◆ About this task
Of all the lines below, output only those starting at the one with "(** ** Properties *)" and ending at the one with "by those on", both ends included, exactly as written.

[Saved entries]
• • • • •

Lemma converging_start startup sv out :
  start server_new startup = Ok (sv, out) → converging (control_plane_start sv out).
Proof.
  intros Hstart.
  assert (ankaios_server_wf sv ∧ agent_map sv = ∅ ∧ Forall tidy_message out) as (Hwf & Hagents & Htidy).
  { unfold start in Hstart. destruct startup as [st|];
      [|injection Hstart as <- <-; by split; [apply server_wf_new|]].
    destruct (Validation.validate_pre_rendering _); [|done]. simpl in Hstart.
    pose proof (server_wf_update (server_state server_new) (desired_state st) server_wf_default) as Hs.
    destruct (update _ _) as [[[ad|]|e] s'] eqn:Hup; [| |done]; injection Hstart as <- <-;
      (split; [|split; [done|]]); try (split; simpl; [exact Hs| |apply campaign_wf_default]).
    - apply states_wf_initial_state, map_Forall_empty.
    - apply Forall_singleton. by apply (update_accepted_tidy _ _ _ _ server_wf_default Hup).
    - apply map_Forall_empty.
    - constructor. }
  split; cbn [cp_server cp_grpc cp_handled cp_pending control_plane_start].
  - apply grpc_wf_new.
  - simpl. lia.
  - done.
  - intros c Hc. simpl in Hc. by rewrite lookup_empty in Hc.
  - intros sv1 [= <-]. split; [done|]. intros [e He]. by rewrite Hagents, lookup_empty in He.
  - intros sv1 c _ Hc. simpl in Hc. by rewrite lookup_empty in Hc.
Qed.

Lemma converging_run s events :
  (∀ first, CliConnects agent first ∉ events) → converging s → converging (control_plane_run s events).
Proof.
  unfold control_plane_run. revert s. induction events as [|e events IH]; intros s Hcli Hs; [done|].
  simpl. apply IH; [intros first Hin; by apply (Hcli first); right|].
  apply converging_step; [|done]. destruct e as [|name first| | |]; try done.
  intros ->. apply (Hcli first). by left.
Qed.
End agent.
End convergence.

(** ** Properties *)

(** C4: the desired state reaches the agents. Whatever the clients send and
    however the steps of the server and the middleware interleave, also when
    connections break, agents connect again and updates move workloads: as soon
    as the server has handled every hello and every end of a connection of an
    agent, the messages that have arrived on the agent's connection, followed
    by those on their way, tell it to run exactly the workloads that are
    rendered for it, each with the content the server has; and nothing that
    arrived before the last hello matters. *)
Theorem agents_learn_desired_workloads `{IterOrder, Sha256, TemplateEngine, YamlMapping, KeyOrder}
    {SC : StateConversion} {WC : WireConversion} {V : Versions} {LE : LogEncoding}
    startup sv0 out events agent c sv :
  start server_new startup = Ok (sv0, out) → agent ≠ "" →
  (∀ first, CliConnects agent first ∉ events) →
  let s := control_plane_run (control_plane_start sv0 out) events in
  cp_server s = Some sv → agent_senders (cp_grpc s) !! agent = Some c →
  Forall (λ m, registers agent m = false ∧ unregisters agent m = false) (unhandled s) →
  has_hello (arrived s c ++ on_the_way agent s) ∧
  ∀ m n w, replay m (arrived s c ++ on_the_way agent s) !! n = Some w ↔
    rendered_workloads (server_state sv) !! n = Some w ∧ agent_name (instance_name w) = agent.
Proof.
  intros Hstart Hne Hcli s Hserver Hsender Hunhandled.
  assert (converging agent s) as Hs
    by (apply converging_run; [done..|by eapply converging_start]).
  destruct (conv_sender _ _ Hs sv c Hserver Hsender) as [Hinformed Hreg].
  apply registered_after_same in Hreg as [Hknown Hhello]; [|done]. split; [done|].
  intros m n w. rewrite Hinformed by done. apply workloads_of_Some.
Qed.

(** ** Examples *)

Section examples.
#[local] Existing Instance key_order.
#[local] Existing Instance example_sha.
#[local] Existing Instance plain_engine.
#[local] Existing Instance assoc_mapping.
#[local] Existing Instance listed_keys.
#[local] Existing Instance example_conversion.
#[local] Existing Instance example_wire.
#[local] Existing Instance example_versions.
#[local] Instance example_log_encoding : LogEncoding := MessageSize.example_encoding (λ _, 0%N).

(** The agent connects, gets its hello, a user adds a workload; the messages of
    the update are on their way. *)
Definition example_update : UpdateStateRequest :=
  {| new_state := Some (web_state ∅ : CompleteState); update_mask := [] |}.
Definition example_learning : list ControlPlaneEvent :=
  [AgentConnects None (Some (Some (WireAgentHello "agent_A" "1.0.0" None)));
   ServerHandles; MiddlewareForwards;
   CliConnects "cli-conn-1" (Some (Some (WireCommanderHello "1.0.0")));
   ClientSends 1 (StreamMessage (Some (WireRequest {| request_id := "1";
     request_content := Some (UpdateStateRequestContent example_update) |})));
   ServerHandles].

Lemma agents_learn_desired_workloads_witness :
  let s := control_plane_run (control_plane_start server_new []) example_learning in
  ∃ sv w, cp_server s = Some sv ∧ rendered_workloads (server_state sv) !! "web" = Some w ∧
    replay ∅ (arrived s 0 ++ on_the_way "agent_A" s) !! "web" = Some w.
Proof.
  intros s. destruct (cp_server s) as [sv|] eqn:Hsv; [|by vm_compute in Hsv].
  destruct (agents_learn_desired_workloads None server_new [] example_learning "agent_A" 0 sv)
    as [_ Hreplay].
  - reflexivity.
  - discriminate.
  - intros first Hin. repeat (apply elem_of_cons in Hin as [Hin|Hin]; [discriminate Hin|]).
    apply elem_of_nil in Hin. exact Hin.
  - exact Hsv.
  - vm_compute. reflexivity.
  - assert (unhandled s = []) as Hun by (vm_compute; reflexivity).
    change (unhandled (control_plane_run (control_plane_start server_new []) example_learning))
      with (unhandled s). rewrite Hun. constructor.
  - destruct (replay ∅ (arrived s 0 ++ on_the_way "agent_A" s) !! "web") as [w|] eqn:Hw;
      [|by vm_compute in Hw].
    exists sv, w. split; [reflexivity|]. split; [|reflexivity]. apply (Hreplay ∅ "web" w). exact Hw.
Defined.
End examples.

• • • • •

◆ Solution to this exercise
(** ** Properties *)

(** C4: the desired state reaches the agents. Whatever the clients send and
    however the steps of the server and the middleware interleave, also when
    connections break, agents connect again and updates move workloads: as soon
    as the server has handled every hello and every end of a connection of an
    agent, the messages that have arrived on the agent's connection, followed
    by those on their way, tell it to run exactly the workloads that are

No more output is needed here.